Sivunivut Board of Directors
Sivunivut Inuit Community Corporation Inc. Board consists of the following:

The Board of Directors is comprised of beneficiaries living in the community elected at an Annual General Meeting of its members; with the exception of the Chairperson. The Chairperson is elected in the Nunatsiavut Government elections. The term of the Board is usually four (4) years.

The current Board of Directors are as follows:
Chairperson - Jeffrey Montague
The Chairperson:

- Acts as the principal executive officer of Sivunivut Inuit Community Corporation;

- Is a member of the Nunatsiavut Assembly.

Specifically, under section 11 of the Corporation's Bylaws:

11. The Chairperson shall:

(a) be responsible for the overall supervision and administration of the affairs of the Corporation;

(b) preside at meetings of the general assembly and chair meetings of the Executive Committee;

(c) in consultation with the Secretary, prepare agendas for meetings of the general assembly and of the Executive Committee;

(d) ensure that all policies and actions approved by the general assembly and by the Executive Committee are consistent with the aims and objectives of the Corporation and are properly implemented; and

(e) represent the Corporation and its members in the Nunatsiavut Assembly to ensure that issues affecting beneficiaries of North West River and Sheshatshiu and the Corporation's interests are considered in the Assembly .
Vice Chair - Heather Campbell
The Vice-Chair shall:

- Fulfill the duties of the Chairperson when he or she is temporarily absent or is
otherwise unable to perform the duties of Chairperson; with the exception of attending the Nunatsiavut Assembly; and

- Assist the Chairperson and perform specific duties assigned by the Chairperson,
the Executive Committee and the general assembly.
Treasurer - Carol Matthews
The Treasurer shall:

- Be responsible for the care and custody of the funds and other assets of the Corporation;

- Deposit all monies received in a chartered bank and make payments on this bank for all approved expenses incurred by the Corporation;

- Maintain full and accurate books of account and of all financial transactions of the Corporation;

- Report to each regular meeting of the Executive Committee on the financial accounts of the Corporation;

- Present a financial report at the annual meeting of the general assembly which shall include an audited statement of the accounts of the Corporation and a budget for the next financial year;

- Submit the annual budget of the Corporation for the next calendar year to the Nunatsiavut Executive Council for approval before the end of September of each year; and

- Report to the Nunatsiavut Government and the federal and provincial governments on all required financial matters.
Secretary - Tammy Michelin
The Secretary shall:

- Be responsible for circulating notices, agendas and minutes of meetings of the
general assembly and the Executive Committee;

- Ensure that minutes are prepared and that minute books are properly maintained for meetings of the general assembly and of the Executive Committee;

- Be responsible for correspondence with the membership and for maintaining internal communication within the Corporation;

- Maintain proper custody of the corporate seal;

- In consultation with the Registrar and with reference to the Register, maintain an up to date list of the members of the Corporation; and

- File all forms, notices and returns that are required to be filed by the Corporation under any law of Newfoundland and Labrador or Canada including, without limiting the generality of the foregoing, a notice of any change in the Directors of the Corporation and the annual return required by section 408 of the Corporations Act.
Directors - Dean McLean, Brenda Saunders, Janice Allen-Parsons
Summary of responsibilities and duties of the Board of Directors

- To set the overall goals and objectives of the Corporation and to establish policies that can be used to attain these goals and objectives.

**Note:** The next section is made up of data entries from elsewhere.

(** The two kinds of sets that record who is in which voice channel agree, and are one
    relation: joining a channel adds the pair of the user and the channel to it, leaving
    removes that pair, and closing a channel removes the pairs of that channel. *)
Theorem voice_presence_refines (o : voice_op) (P : gset (string * string)) (w w' : World.t) :
  represents (World.redis_sets w) P → Forall (λ x, plain_id x = true) (op_ids o) →
  run_voice_op o w = (Ok tt, w') →
  represents (World.redis_sets w') (present_after o P).
Proof.
  intros HP Hids Hrun. destruct o as [u id t|u id|id]; cbn [run_voice_op op_ids present_after] in *.
  - apply Forall_cons in Hids as [Hu [Hid _]%Forall_cons].
    unfold create_voice_state in Hrun. apply bind_Ok_inv in Hrun as (? & w1 & Hrun & [= <-]).
    apply bind_Ok_inv in Hrun as ([] & w2 & [-> _]%pipeline_Ok & [= _ <-]).
    exact (represents_join (World.now w) _ P u id (World.redis w) HP Hu Hid).
  - apply Forall_cons in Hids as [Hu [Hid _]%Forall_cons].
    apply remove_user_sets in Hrun as (now & w1 & Hrun & Hsets & _).
    unfold delete_voice_state in Hrun. apply pipeline_Ok in Hrun as [-> _].
    rewrite <- Hsets in HP. by eapply represents_leave.
  - apply Forall_cons in Hids as [Hid _]. unfold delete_voice_channel in Hrun.
    apply bind_Ok_inv_reads in Hrun as (users & Hmem & Hrun); [|].
    2: { unfold get_voice_channel_members, smembers.
         apply reads_bind; [apply redis_query_reads|by intros]. }
    pose proof (voice_members_Ok _ _ _ Hmem) as Husers. destruct users as [users|].
    + apply bind_Ok_inv_reads in Hrun as (node & _ & Hrun); [|apply redis_query_reads].
      apply bind_Ok_inv_reads in Hrun as (n & _ & Hrun); [|apply reads_lift].
      apply bind_Ok_inv in Hrun as ([] & w1 & Hroom & Hrun).
      assert (World.redis_sets w1 = World.redis_sets w) as Hsets.
      { pose proof (livekit_request_keeps World.redis_sets n (LiveKit.DeleteRoom n id)
          ltac:(done) w) as Hk. unfold delete_room in Hroom. simpl in Hroom. by rewrite Hroom in Hk. }
      unfold delete_channel_voice_state in Hrun. apply pipeline_Ok in Hrun as [-> _].
      rewrite <- Hsets in HP, Husers. by eapply represents_close.
    + injection Hrun as <-. destruct HP as [Hwf HP]. split; [done|].
      intros u' id' Hu' Hid'. destruct (HP u' id' Hu' Hid') as [Hc Hv].
      assert (u' ∉ members_of (vc_members_key id) (World.redis_sets w)) as Hno.
      { intros Hin%Husers. by apply elem_of_nil in Hin. }
      rewrite elem_of_filter. cbn [snd]. rewrite <- Hc, <- Hv.
      split; (split; [tauto|]); intros Hin; (split; [|done]); intros ->; by apply Hno, Hc.
Qed.
End Presence.

(** ** The state of a participant *)

Section States.
Context `{Redis, RedisCommands, HashIter}.
(** The channel is full: as many members as it may have, and the user does not manage it. *)
Definition call_is_full (members : option (list string)) (voice_info : VoiceInformation.t)
    (permissions : PermissionValue.t) : bool :=
  match members, VoiceInformation.max_users voice_info with
  | Some members, Some max_users =>
      (max_users <=? Z.of_nat (length members))%Z &&
      negb (PermissionValue.has permissions (ChannelPermission.as_u64 ChannelPermission.ManageChannel))
  | _, _ => false
  end.

(** Disconnect the user from every call they are in. *)
Definition disconnect_everywhere (user_id : string) : H unit :=
  channels ← get_user_voice_channels user_id;
  for_each channels (λ previous_channel,
    node ← get_channel_node (UserVoiceChannel.id previous_channel);
    match node with
    | Some node => ignore (remove_user node user_id (UserVoiceChannel.id previous_channel))
    | None => mret tt
    end ;;
    delete_voice_state previous_channel user_id).

(** # Join Call *)
Definition call (user : User.t) (target : string) (data : DataJoinCall.t) : H (string * string) :=
  if negb is_enabled then throw ErrorType.LiveKitUnavailable else
  let force_disconnect := bool_decide (DataJoinCall.force_disconnect data = Some true) in
  if bool_decide (is_Some (User.bot user)) && force_disconnect then throw ErrorType.IsBot else
  channel ← Reference.as_channel target;
  match Channel.voice channel with
  | None => throw ErrorType.NotAVoiceChannel
  | Some voice_info =>
      answer ← query_channel user channel;
      let current_permissions := answer.1 in
      require current_permissions ChannelPermission.Connect ;;
      let user_voice_channel := UserVoiceChannel.from_channel channel in
      members ← get_voice_channel_members user_voice_channel;
      if call_is_full members voice_info current_permissions then throw ErrorType.CannotJoinCall else
      existing_node ← get_channel_node (Channel.id channel);
      node ← lift (ok_or (match existing_node with
                          | Some node => Some node
                          | None => DataJoinCall.node data
                          end) ErrorType.UnknownNode);
      node_host ← lift (ok_or (node_hosts !! node) ErrorType.UnknownNode);
      (if force_disconnect then disconnect_everywhere (User.id user)
       else raise_if_in_voice user user_voice_channel) ;;
      token ← create_token node user current_permissions channel;
      create_room node channel ;;
      now ← clock;
      let participants := num_participants now node (Channel.id channel) in
      (match existing_node with
       | Some _ => mret tt
       | None => set_channel_node (Channel.id channel) node
       end) ;;
      (match DataJoinCall.recipients data with
       | Some recipients =>
           if (participants =? 0)%Z && negb (bool_decide (recipients = []))
           then set_call_notification_recipients (Channel.id channel) (User.id user) recipients
           else mret tt
       | None => mret tt
       end) ;;
      mret (token, node_host)
  end.

(** [amqp.dm_call_updated] *)
Definition dm_call_updated (initiator_id channel_id : string) (started_at : option string)
    (ended : bool) (recipients : option (list string)) : H unit :=
  now ← clock;
  if broker_accepts now
  then amqp (Amqp.DmCallUpdated initiator_id channel_id started_at ended recipients)
  else throw ErrorType.InternalError.

(** # Stop Ring *)
Definition stop_ring (user : User.t) (target target_user : string) : H unit :=
  if negb is_enabled then throw ErrorType.LiveKitUnavailable else
  channel ← Reference.as_channel target;
  if bool_decide (is_Some (Channel.server channel)) then throw ErrorType.NoEffect else
  voice_state ← get_voice_state (UserVoiceChannel.mk (Channel.id channel) None) (User.id user);
  match voice_state with
  | None => throw ErrorType.NotConnected
  | Some _ =>
      members ← match channel with
                | Channel.DirectMessage c => mret (DirectMessage.recipients c)
                | Channel.Group c => mret (Group.recipients c)
                | _ => throw ErrorType.NoEffect
                end;
      if bool_decide (target_user ∈ members)
      then dm_call_updated (User.id user) (Channel.id channel) None true (Some [target_user])
      else throw ErrorType.NotFound
  end.

(** ** The daemon *)

(** The recipients to notify, if whoever starts the call narrowed them: [GETDEL] reads one
    string as a list of one. *)
Definition get_call_notification_recipients (channel_id user_id : string) :
    H (option (list string)) :=
  value ← get_del ("call_notification_recipients:" +:+ channel_id +:+ "-" +:+ user_id);
  mret ((λ v, [v]) <$> value).

(** [VoiceClient::get_room_participants] *)
Definition get_room_participants (node channel_id : string) : H nat :=
  lift (get_node node) ;;
  now ← clock;
  internal (list_participants now node channel_id).

(** [Timestamp::UNIX_EPOCH.checked_add(Duration::seconds(s)).unwrap()], in nanoseconds *)
Definition from_seconds (s : Z) : Result Z :=
  if representable s then Ok (s * 10 ^ 9)%Z else Panicked.

(** The message that a call started, and who is rung *)
Definition call_started (channel : Channel.t) (channel_id user_id : string) (created_at : Z) : H unit :=
  user ← Reference.as_user user_id;
  joined_at ← lift (from_seconds created_at);
  n ← gets World.ulids;
  modify (λ w, World.set_ulids w (S n)) ;;
  let message :=
    into_message (SystemMessage.CallStarted user_id None) channel_id
      (ulid_from_datetime joined_at n) in
  set_channel_call_started_system_message channel_id (Message.id message) ;;
  send message (MessageAuthor.System (User.username user) (File.id <$> User.avatar user)) None None
    channel false ;;
  recipients ← get_call_notification_recipients channel_id user_id;
  ignore (dm_call_updated (User.id user) channel_id (Some (format_short joined_at)) false recipients).

Definition participant_joined (node : string) (voice_channel : UserVoiceChannel.t) (user_id : string)
    (created_at : Z) : H unit :=
  let channel_id := UserVoiceChannel.id voice_channel in
  channel ← Reference.as_channel channel_id;
  joined_at ← lift (from_seconds created_at);
  voice_state ← create_voice_state voice_channel user_id joined_at;
  moved_from ← get_user_moved_to_voice channel_id user_id;
  (match moved_from with
   | Some moved_from =>
       p (EventV1.VoiceChannelMove user_id (UserVoiceChannel.id moved_from) channel_id voice_state)
         channel_id
   | None => p (EventV1.VoiceChannelJoin channel_id voice_state) channel_id
   end) ;;
  participants ← get_room_participants node channel_id;
  if bool_decide (participants = 1%nat) then call_started channel channel_id user_id created_at
  else mret tt.

(** When the last participant left: nobody is rung any more, and the message says so. *)
Definition call_finished (channel_id user_id : string) : H unit :=
  ignore (dm_call_updated user_id channel_id None true None) ;;
  message_id ← take_channel_call_started_system_message channel_id;
  match message_id with
  | None => mret tt
  | Some message_id =>
      message ← attempt (Reference.as_message message_id);
      match message with
      | None => mret tt
      | Some message =>
          match Message.system message with
          | Some (SystemMessage.CallStarted by_ _) =>
              now ← clock;
              let system := SystemMessage.CallStarted by_ (Some now) in
              update_message message
                (PartialMessage.mk None None None None None None (Some system) None None None None
                   None None None None None None None None) [] ;;
              mret tt
          | _ => mret tt
          end
      end
  end.

Definition participant_left (voice_channel : UserVoiceChannel.t) (user_id : string) : H unit :=
  let channel_id := UserVoiceChannel.id voice_channel in
  delete_voice_state voice_channel user_id ;;
  moved ← get_user_moved_from_voice channel_id user_id;
  (match moved with
   | Some _ => mret tt
   | None => p (EventV1.VoiceChannelLeave channel_id user_id) channel_id
   end) ;;
  members ← get_voice_channel_members voice_channel;
  match default [] members with
  | [] => call_finished channel_id user_id
  | _ => mret tt
  end.

(** A track was published, unpublished, muted or unmuted *)
Definition track_changed (node event : string) (channel : UserVoiceChannel.t) (user_id : string)
    (track : TrackInfo.t) : H unit :=
  let channel_id := UserVoiceChannel.id channel in
  user ← Reference.as_user user_id;
  now ← clock;
  limits ← lift (user_limits now (User.id user));
  if bool_decide (event = "track_published") && forbidden_track limits track then
    ignore (remove_user node user_id channel_id) ;;
    delete_voice_state channel user_id
  else
    partial ← update_voice_state_tracks channel user_id
                (bool_decide (event = "track_published") || bool_decide (event = "track_unmuted"))
                (TrackInfo.source track);
    p (EventV1.UserVoiceStateUpdate user_id channel_id partial) channel_id.

Definition is_track_event (event : string) : bool :=
  bool_decide (event ∈ ["track_published"; "track_unpublished"; "track_unmuted"; "track_muted"]).

(** The body of [ingress] once the event was received *)
Definition handle_event (node : string) (event : WebhookEvent.t) : H unit :=
  let channel_id := fst <$> WebhookEvent.room event in
  let user_id := WebhookEvent.participant event in
  metadata ← match WebhookEvent.room event with
             | Some room => metadata ← internal (room_metadata room.2); mret (Some metadata)
             | None => mret None
             end;
  if bool_decide (WebhookEvent.event event = "participant_joined") then
    channel_id ← internal channel_id;
    user_id ← internal user_id;
    server_id ← internal metadata;
    participant_joined node (UserVoiceChannel.mk channel_id server_id) user_id
      (WebhookEvent.created_at event)
  else if bool_decide (WebhookEvent.event event = "participant_left") then
    channel_id ← internal channel_id;
    user_id ← internal user_id;
    server_id ← internal metadata;
    participant_left (UserVoiceChannel.mk channel_id server_id) user_id
  else if is_track_event (WebhookEvent.event event) then
    channel_id ← internal channel_id;
    user_id ← internal user_id;
    track ← internal (WebhookEvent.track event);
    server_id ← internal metadata;
    track_changed node (WebhookEvent.event event) (UserVoiceChannel.mk channel_id server_id) user_id
      track
  else if bool_decide (WebhookEvent.event event = "room_finished") then
    channel_id ← internal channel_id;
    server_id ← internal metadata;
    delete_channel_voice_state (UserVoiceChannel.mk channel_id server_id) []
  else mret tt.

(** [body.trim().is_empty()]: nothing but white space, as UTF-8 *)
Section Blank.
Local Open Scope N_scope.
Definition space1 (a : N) : bool := ((9 <=? a) && (a <=? 13)) || (a =? 32).
Definition space2 (a b : N) : bool := (a =? 0xC2) && ((b =? 0x85) || (b =? 0xA0)).
Definition space3 (a b c : N) : bool :=
  ((a =? 0xE1) && (b =? 0x9A) && (c =? 0x80)) ||
  ((a =? 0xE2) && (b =? 0x80) &&
   (((0x80 <=? c) && (c <=? 0x8A)) || (c =? 0xA8) || (c =? 0xA9) || (c =? 0xAF))) ||
  ((a =? 0xE2) && (b =? 0x81) && (c =? 0x9F)) || ((a =? 0xE3) && (b =? 0x80) && (c =? 0x80)).
Fixpoint blank_bytes (l : list N) : bool :=
  match l with
  | [] => true
  | a :: l =>
      if space1 a then blank_bytes l else
      match l with
      | b :: l =>
          if space2 a b then blank_bytes l else
          match l with c :: l => space3 a b c && blank_bytes l | [] => false end
      | [] => false
      end
  end.
End Blank.
Definition blank (body : string) : bool :=
  blank_bytes (Ascii.N_of_ascii <$> String.list_ascii_of_string body).

Definition ingress (node : string) (auth_header : option string) (body : string) : H unit :=
  auth_header ← lift (ok_or auth_header ErrorType.NotAuthenticated);
  if blank body then mret tt else
  keys ← internal (node_keys !! node);
  event ← internal (receive keys.1 keys.2 body auth_header);
  handle_event node event.
End Calls.

(** ** Who may join and who may stop the ringing *)

Section Authorised.
Context `{Environment, MutualIds, HashIter, Redis, RedisCommands, VoiceClient, LiveKitServer, Broker}.

(** The entries of a set of the store, and how a channel is named in the set of a user's calls *)
Definition entries (w : World.t) (k : string) : gset string := default ∅ (World.redis_sets w !! k).
Definition entry_of (channel : Channel.t) : string :=
  Channel.id channel +:+ match Channel.server channel with Some server => "-" +:+ server | None => "" end.
Definition node_of (channel : Channel.t) (w : World.t) : option string :=
  live ("node:" +:+ Channel.id channel) (World.now w) (World.redis w).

- Be responsible for upholding the Articles of Association and the By-laws.

- The Board does not have direct responsibility for day-to-day operations and implementation of programs. Board members may work with Staff and advise them. It is important for Board members to realize that when they move from policy to implementation, their role changes dramatically and they are no longer viewed as being in charge.

- Directors of the Corporation must show the utmost good faith towards the Corporation in any transaction with it or on its behalf, and must act honestly in the exercise of their powers and the duties of their office.

- Directors must act within the powers granted to them in the Articles of Association.

- Directors must perform reasonable duties, as expected from persons of their knowledge and experience.

- Directors' duties are of an intermittent nature and are to be performed at periodic Board meetings, or at meetings of Committees.

- Directors are not bound to attend all meetings but have to follow the By-laws of the Corporation.

- Directors must know (and are always presumed to know) the By-laws of the Corporation.